── Material to process

(** [resize_sink_fabrics] on one feed; [observation_due] is the clock's answer. *)
Definition resize_sink_fabric (cfg : SinkFabricConfig) (env : sink_env) (observation_due : bool)
    (feed_id : string) (r : SinkFabricRegistry) : SinkFabricRegistry :=
  match runtimes r !! feed_id with
  | None => r
  | Some rt =>
      if (observation_due || has_panicked_shard rt) && bool_decide (feed_id ∈ feeds r)
      then mk_registry (<[feed_id := rescale_sink_fabric cfg env ReasonObserve rt]> (runtimes r))
             (active_outputs r) (feed_wakes r) (feeds r)
      else r
  end.

Definition release_sink_fabric_runtime (feed_id : string) (r : SinkFabricRegistry) : bool * SinkFabricRegistry :=
  match active_outputs r !! feed_id with
  | None => (false, r)
  | Some n =>
      let n := sat_u 64 (n - 1) in
      if 0 <? n
      then (false, mk_registry (runtimes r) (<[feed_id := n]> (active_outputs r)) (feed_wakes r) (feeds r))
      else (match runtimes r !! feed_id with Some _ => true | None => false end,
            mk_registry (delete feed_id (runtimes r)) (delete feed_id (active_outputs r))
              (feed_wakes r ∖ {[feed_id]}) (feeds r ∖ {[feed_id]}))
  end.

Definition shutdown_all_sink_fabric_runtimes (r : SinkFabricRegistry) : nat * SinkFabricRegistry :=
  (size (runtimes r), mk_registry ∅ ∅ ∅ (feeds r)).

(** ** Who holds a runtime *)

Inductive registry_op :=
  | RRetain (feed_id : string)
  | RDispatch (env : sink_env) (feed_id : string) (c : EgressCommand)
  | RResize (env : sink_env) (due : bool) (feed_id : string)
  | RRelease (feed_id : string)
  | RShutdownAll.

Definition registry_step (cfg : SinkFabricConfig) (r : SinkFabricRegistry) (op : registry_op) : SinkFabricRegistry :=
  match op with
  | RRetain f => (retain_sink_fabric_runtime cfg f r).2
  | RDispatch env f c => (dispatch_sink_fabric_command cfg env f c r).2
  | RResize env due f => resize_sink_fabric cfg env due f r
  | RRelease f => (release_sink_fabric_runtime f r).2
  | RShutdownAll => (shutdown_all_sink_fabric_runtimes r).2
  end.

(** The contract: a count of holders per feed. *)
Definition holders_step (held : gmap string Z) (op : registry_op) : gmap string Z :=
  match op with
  | RRetain f => <[f := default 0 (held !! f) + 1]> held
  | RRelease f =>
      match held !! f with
      | Some n => if 1 <? n then <[f := n - 1]> held else delete f held
      | None => held
      end
  | RShutdownAll => ∅
  | _ => held
  end.

Record registry_ok (n : Z) (held : gmap string Z) (r : SinkFabricRegistry) : Prop := {
  ro_counts : active_outputs r = held;
  ro_range : forall f k, held !! f = Some k -> 1 <= k <= n;
  ro_runtimes : forall f, is_Some (runtimes r !! f) <-> is_Some (held !! f);
  ro_wakes : forall f, f ∈ feed_wakes r <-> is_Some (held !! f);
  ro_feeds : forall f, is_Some (held !! f) -> f ∈ feeds r }.

Lemma is_Some_insert {A} (m : gmap string A) k v j : is_Some (<[k := v]> m !! j) <-> k = j \/ is_Some (m !! j).
Proof. rewrite lookup_insert_is_Some. destruct (decide (k = j)); naive_solver. Qed.

Lemma is_Some_delete {A} (m : gmap string A) k j : is_Some (delete k m !! j) <-> k <> j /\ is_Some (m !! j).
Proof. rewrite lookup_delete_is_Some. tauto. Qed.

Lemma new_sink_runtime_ok cfg : new_sink_runtime cfg = Some (mk_runtime (EgressManager_new 1 LeastLoaded)
  (spawn_group 1 (sc_command_capacity cfg)) (Nat.max (sc_shards cfg) 1)).
Proof. done. Qed.

Lemma retain_ok cfg f n held r :
  0 <= n -> n + 1 < 2 ^ 64 -> registry_ok n held r ->
  registry_ok (n + 1) (holders_step held (RRetain f)) (retain_sink_fabric_runtime cfg f r).2.
Proof.
  intros Hn0 Hn [Hc Hr Hrt Hw Hf].
  assert (Hk : 0 <= default 0 (held !! f) <= n).
  { destruct (held !! f) as [k|] eqn:E; cbn; [specialize (Hr f k E)|]; lia. }
  assert (Hcount : sat_u 64 (default 0 (held !! f) + 1) = default 0 (held !! f) + 1) by (unfold sat_u; lia).
  assert (Hr' : forall g k, <[f := default 0 (held !! f) + 1]> held !! g = Some k -> 1 <= k <= n + 1).
  { intros g k. rewrite lookup_insert_Some. intros [[<- <-]|[_ Hg]]; [lia|]. specialize (Hr g k Hg). lia. }
  unfold retain_sink_fabric_runtime. destruct (runtimes r !! f) as [rt|] eqn:Hl; rewrite ?new_sink_runtime_ok; cbn [snd holders_step].
  - assert (Hs : is_Some (held !! f)) by (apply Hrt; eauto).
    constructor; cbn; auto; try (intros g; rewrite is_Some_insert); rewrite ?Hc, ?Hcount; auto.
    + rewrite Hrt. naive_solver.
    + rewrite Hw. naive_solver.
    + intros [<-|Hg]; auto.
  - constructor; cbn; auto; try (intros g; rewrite ?is_Some_insert); rewrite ?Hc, ?Hcount; auto.
    + rewrite Hrt. done.
    + rewrite elem_of_union, elem_of_singleton, Hw. naive_solver.
    + rewrite elem_of_union, elem_of_singleton. intros [<-|Hg]; auto.
Qed.
Definition plan_pipeline_graph (pipeline_id : string) (ingest : option string)
    (outputs : list PlannedOutput) (hls_preview_active : bool) : StageGraphPlan :=
  let source := mk_StageKey pipeline_id StSource in
  let output_id := match outputs with o :: _ => po_id o | [] => "" end in
  let p0 := StageGraphPlan_new pipeline_id (RoleOutput output_id) source in
  let p1 := add_stage p0 source BackendAudioRouter in
  let p2 := plan_outputs pipeline_id ingest 0 outputs p1 in
  match ingest with
  | Some codec =>
      if hls_preview_active && is_hevc_preview_codec codec then
        let bridge_key := mk_StageKey pipeline_id hevc_source_bridge_kind in
        let p3 := add_selected p2 bridge_key in
        match outputs with [] => set_terminal p3 bridge_key | _ => p3 end
      else p2
  | None => p2
  end.

Definition plan_hls_output_graph (pipeline_id : string) (ingest : option string)
    (output : PlannedOutput) : StageGraphPlan :=
  let p := plan_pipeline_graph pipeline_id ingest [output] false in
  let hls_kind := StHlsSegmenter (sk_kind (sg_terminal_stage p)) in
  let hls_key := mk_StageKey pipeline_id hls_kind in
  let p1 := add_stage p hls_key (select_backend hls_kind) in
  set_role (set_terminal p1 hls_key) (RoleHlsOutput (po_id output)).

Definition plan_hls_preview_graph (pipeline_id : string) (ingest : option string)
  : option StageGraphPlan :=
  match ingest with
  | None => None
  | Some codec =>
      let source_kind := StSource in
      let media_kind := if is_hevc_preview_codec codec then hevc_source_bridge_kind else source_kind in
      let terminal_kind := StHlsSegmenter media_kind in
      let terminal := mk_StageKey pipeline_id terminal_kind in
      let p0 := StageGraphPlan_new pipeline_id RoleHlsPreview terminal in
      let p1 := add_stage p0 (mk_StageKey pipeline_id source_kind) BackendAudioRouter in
      let p2 := if is_hevc_preview_codec codec
                then add_selected p1 (mk_StageKey pipeline_id media_kind) else p1 in
      Some (add_stage p2 (mk_StageKey pipeline_id terminal_kind) (select_backend terminal_kind))
  end.

Definition plan_recording_graph (pipeline_id : string) : StageGraphPlan :=
  let recording_key := mk_StageKey pipeline_id StRecording in
  let p0 := StageGraphPlan_new pipeline_id RoleRecording recording_key in
  let p1 := add_stage p0 (mk_StageKey pipeline_id StSource) BackendAudioRouter in
  add_stage p1 recording_key (select_backend StRecording).

End Planners.

(** ** Well-formed graphs *)

Definition planned_backend (k : StageKind) : StageBackendKind :=
  match k with StSource => BackendAudioRouter | _ => select_backend k end.

Definition graph_keys (p : StageGraphPlan) : list StageKey := map sp_key (sg_stages p).

(** The stages in the order they were added: no key twice, every stage of the
    pipeline, with the input and the backend its kind asks for, and every input among
    the stages before it (so following inputs always ends at a stage without one). *)
Inductive chain (pid : string) : list StagePlan -> Prop :=
| chain_nil : chain pid []
| chain_snoc l s :
    chain pid l -> sp_key s ∉ map sp_key l ->
    sk_pipeline (sp_key s) = pid -> sp_kind s = sk_kind (sp_key s) ->
    sp_input s = stage_input pid (sp_kind s) -> sp_backend s = planned_backend (sp_kind s) ->
    (forall k, sp_input s = Some k -> k ∈ map sp_key l) ->
    chain pid (l ++ [s]).

Definition edge_of (s : StagePlan) : option StageEdge :=
  (fun k => mk_StageEdge k (sp_key s)) <$> sp_input s.

Record graph_base (pid : string) (p : StageGraphPlan) : Prop := {
  gb_pipeline : sg_pipeline_id p = pid;
  gb_chain : chain pid (sg_stages p);
  gb_edges : sg_edges p = omap edge_of (sg_stages p);
}.

Record graph_ok (pid : string) (p : StageGraphPlan) : Prop := {
  go_base : graph_base pid p;
  go_terminal : sg_terminal_stage p ∈ graph_keys p;
}.

Lemma existsb_key l key :
  existsb (fun s => bool_decide (sp_key s = key)) l = true <-> key ∈ map sp_key l.
Proof.
  rewrite existsb_exists, list_elem_of_fmap. split.
  - intros (s & Hs & E). exists s. rewrite list_elem_of_In. by case_bool_decide.
  - intros (s & -> & Hs). exists s. rewrite bool_decide_true by done. by rewrite <- list_elem_of_In.
Qed.

Lemma add_stage_keys p key b k : k ∈ graph_keys (add_stage p key b) <-> k ∈ graph_keys p \/ k = key.
Proof.
  unfold add_stage, graph_keys. destruct (existsb _ _) eqn:E.
  - apply existsb_key in E. split; [by left|]. by intros [?| ->].
  - cbn. rewrite map_app, elem_of_app. cbn. by rewrite list_elem_of_singleton.
Qed.

Lemma add_stage_base pid p key :
  graph_base pid p -> sk_pipeline key = pid ->
  (forall i, stage_input pid (sk_kind key) = Some i -> i ∈ graph_keys p) ->
  graph_base pid (add_stage p key (planned_backend (sk_kind key))).
Proof.
  intros [Hp Hc He] Hk Hi. unfold add_stage. destruct (existsb _ _) eqn:E; [done|].
  rewrite Hp. split; cbn; [done| |].
  - apply chain_snoc; cbn; try done. rewrite <- existsb_key. by rewrite E.
  - rewrite omap_app, <- He. cbn. destruct (stage_input pid (sk_kind key)); [done|].
    cbn. by rewrite app_nil_r.
Qed.

Lemma set_terminal_base pid p k : graph_base pid p -> graph_base pid (set_terminal p k).
Proof. by intros [? ? ?]. Qed.

Lemma set_role_base pid p r : graph_base pid p -> graph_base pid (set_role p r).
Proof. by intros [? ? ?]. Qed.

Lemma planned_selected k : k <> StSource -> planned_backend k = select_backend k.
Proof. by destruct k. Qed.

(** A list of keys that can be added one after the other to a graph holding [seen]. *)
Fixpoint addable (pid : string) (seen l : list StageKey) : Prop :=
  match l with
  | [] => True
  | k :: l' =>
      sk_pipeline k = pid /\ sk_kind k <> StSource
      /\ (forall i, stage_input pid (sk_kind k) = Some i -> i ∈ seen)
      /\ addable pid (k :: seen) l'
  end.

Lemma addable_mono pid seen seen' l : seen ⊆ seen' -> addable pid seen l -> addable pid seen' l.
Proof.
  revert seen seen'. induction l as [|k l IH]; intros seen seen' Hs; cbn; [done|].
  intros (? & ? & Hi & Hl). split_and!; [done..|by eauto|]. eapply IH; [|done]. set_solver.
Qed.

Lemma add_selected_all pid l p :
  graph_base pid p -> addable pid (graph_keys p) l ->
  graph_base pid (fold_left add_selected l p)
  /\ sg_terminal_stage (fold_left add_selected l p) = sg_terminal_stage p
  /\ forall k, k ∈ graph_keys (fold_left add_selected l p) <-> k ∈ graph_keys p \/ k ∈ l.
Proof.
  revert p. induction l as [|k l IH]; intros p Hp Ha; cbn [fold_left].
  { split_and!; [done|done|]. intros k. set_solver. }
  destruct Ha as (Hk & Hs & Hi & Ha). unfold add_selected at 2 4 6.
  rewrite <- planned_selected by done.
  pose proof (add_stage_base pid p k Hp Hk Hi) as Hp'.
  destruct (IH _ Hp') as (HB & HT & HK).
  { eapply addable_mono; [|done]. intros x. rewrite add_stage_keys. set_solver. }
  split_and!; [done| |].
  - rewrite HT. unfold add_stage. by destruct (existsb _ _).
  - intros x. rewrite HK, add_stage_keys. set_solver.
Qed.

(** ** The stages one output needs *)

Definition path_ok (pid : string) (o : OutputPath) : Prop :=
  op_stage_plan o = from_output_config pid (op_config o).

Section Paths.
Context (pid : string) (o : OutputPath) (Hok : path_ok pid o) (ingest : option string).

Lemma path_plan : op_stage_plan o = from_output_config pid (op_config o).
Proof. exact Hok. Qed.

Lemma path_pipeline : es_pipeline (op_stage_plan o) = pid.
Proof. by rewrite path_plan. Qed.

Lemma video_stage_cases :
  video_stage o ingest = None /\ es_video_stage (op_stage_plan o) = None
  \/ exists preset codec, video_stage o ingest = Some (mk_StageKey pid (StVideoPreset preset codec)).
Proof.
  unfold video_stage, es_video_key. rewrite path_pipeline.
  assert (forall x, es_video_stage (op_stage_plan o) = Some x ->
            exists preset codec, x = StVideoPreset preset codec) as Hes.
  { rewrite path_plan. cbn. intros x. destruct (cfg_video (op_config o)) as [|p []|]; cbn; naive_solver. }
  destruct (resolved_config o _) as [[[] ? ?]|] eqn:E;
    try (destruct (es_video_stage (op_stage_plan o)) as [x|] eqn:Ev;
         [destruct (Hes _ eq_refl) as (? & ? & ->); right; by do 2 eexists|by left]).
  right. by destruct (as_stage_codec codec); do 2 eexists.
Qed.

Lemma codec_edge_upstream :
  mk_StageKey pid (codec_edge_upstream_stage_kind o ingest)
    ∈ mk_StageKey pid StSource :: option_list (video_stage o ingest).
Proof.
  unfold codec_edge_upstream_stage_kind, video_terminal_kind.
  destruct video_stage_cases as [[-> ->]|(? & ? & ->)].
  - rewrite path_plan. cbn. set_solver.
  - cbn. set_solver.
Qed.

Lemma codec_edge_cases :
  codec_edge_stage o ingest = None
  \/ codec_edge_stage o ingest
     = Some (mk_StageKey pid (StCodecEdge "hevc_to_h264" (codec_edge_upstream_stage_kind o ingest))).
Proof. unfold codec_edge_stage. rewrite path_pipeline. case_match; [by right|by left]. Qed.

Lemma routed_audio_cases :
  routed_audio_stage o ingest = None /\ es_audio_stage (op_stage_plan o) = None
  \/ exists op up, routed_audio_stage o ingest = Some (mk_StageKey pid (StAudioRoute op up))
     /\ mk_StageKey pid up ∈ mk_StageKey pid StSource
          :: option_list (video_stage o ingest) ++ option_list (codec_edge_stage o ingest).
Proof.
  assert (forall up, audio_stage_from_upstream (op_stage_plan o) up = None
                     /\ es_audio_stage (op_stage_plan o) = None
     \/ exists op, audio_stage_from_upstream (op_stage_plan o) up
          = Some (mk_StageKey pid (StAudioRoute op up))) as Ha.
  { intros up. unfold audio_stage_from_upstream. rewrite path_plan. cbn.
    destruct (operation_string _); [right; eexists; reflexivity|by left]. }
  unfold routed_audio_stage. destruct codec_edge_cases as [Ec|Ec]; rewrite Ec.
  - destruct video_stage_cases as [[Ev En]|(preset & codec & Ev)]; rewrite Ev.
    + unfold es_audio_key. rewrite path_pipeline. revert En. rewrite path_plan. cbn. intros ->.
      destruct (operation_string _); cbn; [right; do 2 eexists; split; [done|set_solver]|by left].
    + destruct (Ha (StVideoPreset preset codec)) as [?|(op & E)]; [by left|].
      right. do 2 eexists. split; [done|]. cbn. set_solver.
  - destruct (Ha (StCodecEdge "hevc_to_h264" (codec_edge_upstream_stage_kind o ingest)))
      as [?|(op & E)]; [by left|].
    right. do 2 eexists. split; [done|]. cbn. set_solver.
Qed.

Lemma needed_addable : addable pid [mk_StageKey pid StSource] (needed_stage_keys o ingest).
Proof.
  unfold needed_stage_keys. pose proof codec_edge_upstream as Hu.
  pose proof routed_audio_cases as Hr.
  destruct video_stage_cases as [[Ev _]|(preset & codec & Ev)]; rewrite Ev in *;
  destruct codec_edge_cases as [Ec|Ec]; rewrite Ec in *;
  destruct Hr as [[Er _]|(op & up & Er & Hup)]; rewrite Er; cbn in *;
    (split_and?; try done; intros i Hi; simplify_eq/=; rewrite ?elem_of_cons in *; tauto).
Qed.

Lemma terminal_needed :
  terminal_stage_key o ingest ∈ mk_StageKey pid StSource :: needed_stage_keys o ingest.
Proof.
  unfold terminal_stage_key, terminal_stage_kind, needed_stage_keys. rewrite path_pipeline.
  destruct routed_audio_cases as [[-> Ea]|(op & up & -> & _)]; [|cbn; set_solver].
  destruct codec_edge_cases as [-> | ->]; [|cbn; set_solver].
  destruct video_stage_cases as [[-> Ev]|(preset & codec & ->)]; [|cbn; set_solver].
  unfold terminal_kind. rewrite Ea, Ev, path_plan. cbn. set_solver.
Qed.

End Paths.

(** ** The planners *)

Section PlannerLemmas.
Context `{UrlParser} (pid : string) (ingest : option string).

Definition source_key : StageKey := mk_StageKey pid StSource.

Lemma output_path_ok o : path_ok pid (output_path pid o).
Proof. done. Qed.

Lemma source_only p :
  graph_base pid p -> sg_stages p = [] ->
  graph_base pid (add_stage p source_key BackendAudioRouter)
  /\ graph_keys (add_stage p source_key BackendAudioRouter) = [source_key]
  /\ sg_terminal_stage (add_stage p source_key BackendAudioRouter) = sg_terminal_stage p.
Proof.
  intros Hp Hn. split; [apply (add_stage_base pid p source_key Hp); cbn; [done|by intros]|].
  unfold add_stage, graph_keys. by rewrite Hn.
Qed.

Lemma new_base role t : graph_base pid (StageGraphPlan_new pid role t).
Proof. split; [done|constructor|done]. Qed.

Lemma plan_outputs_spec outputs i p :
  graph_base pid p -> source_key ∈ graph_keys p ->
  let p' := plan_outputs pid ingest i outputs p in
  graph_base pid p'
  /\ (forall k, k ∈ graph_keys p' <->
        k ∈ graph_keys p
        \/ exists o, o ∈ outputs /\ k ∈ needed_stage_keys (output_path pid o) ingest)
  /\ sg_terminal_stage p'
     = match i, outputs with
       | O, o :: _ => terminal_stage_key (output_path pid o) ingest
       | _, _ => sg_terminal_stage p
       end.
Proof.
  revert i p. induction outputs as [|o outputs IH]; intros i p Hp Hs; cbn [plan_outputs].
  { split_and!; [done| |by destruct i]. intros k. set_solver. }
  set (p1 := if (i =? 0)%nat then _ else _).
  assert (graph_base pid p1 /\ graph_keys p1 = graph_keys p
          /\ sg_terminal_stage p1 = match i with O => terminal_stage_key (output_path pid o) ingest
                                    | _ => sg_terminal_stage p end) as (H1 & K1 & T1).
  { subst p1. destruct i; cbn; [|done]. split; [by apply set_terminal_base|done]. }
  destruct (add_selected_all pid (needed_stage_keys (output_path pid o) ingest) p1 H1)
    as (H2 & T2 & K2).
  { eapply addable_mono; [|apply needed_addable, output_path_ok]. rewrite K1. set_solver. }
  destruct (IH (S i) _ H2) as (H3 & K3 & T3); [apply K2; left; by rewrite K1|].
  split_and!; [done| |].
  - intros k. rewrite K3, K2, K1. setoid_rewrite elem_of_cons. naive_solver.
  - rewrite T3, T2, T1. by destruct i.
Qed.

Lemma bridge_input p : source_key ∈ graph_keys p ->
  forall i, stage_input pid hevc_source_bridge_kind = Some i -> i ∈ graph_keys p.
Proof. intros Hs i [= <-]. done. Qed.

Definition wants_bridge (hls_preview_active : bool) : bool :=
  match ingest with
  | Some codec => hls_preview_active && is_hevc_preview_codec codec
  | None => false
  end.
Definition bridge_key : StageKey := mk_StageKey pid hevc_source_bridge_kind.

────

Task description
Your answer is to contain exactly the lines from the one holding "eapply addable_mono; [|apply" to the end of the entries, with no other line.

Output for this exercise
  { eapply addable_mono; [|apply needed_addable, output_path_ok]. rewrite K1. set_solver. }
  destruct (IH (S i) _ H2) as (H3 & K3 & T3); [apply K2; left; by rewrite K1|].
  split_and!; [done| |].
  - intros k. rewrite K3, K2, K1. setoid_rewrite elem_of_cons. naive_solver.
  - rewrite T3, T2, T1. by destruct i.
Qed.

Lemma bridge_input p : source_key ∈ graph_keys p ->
  forall i, stage_input pid hevc_source_bridge_kind = Some i -> i ∈ graph_keys p.
Proof. intros Hs i [= <-]. done. Qed.

Definition wants_bridge (hls_preview_active : bool) : bool :=
  match ingest with
  | Some codec => hls_preview_active && is_hevc_preview_codec codec
  | None => false
  end.
Definition bridge_key : StageKey := mk_StageKey pid hevc_source_bridge_kind.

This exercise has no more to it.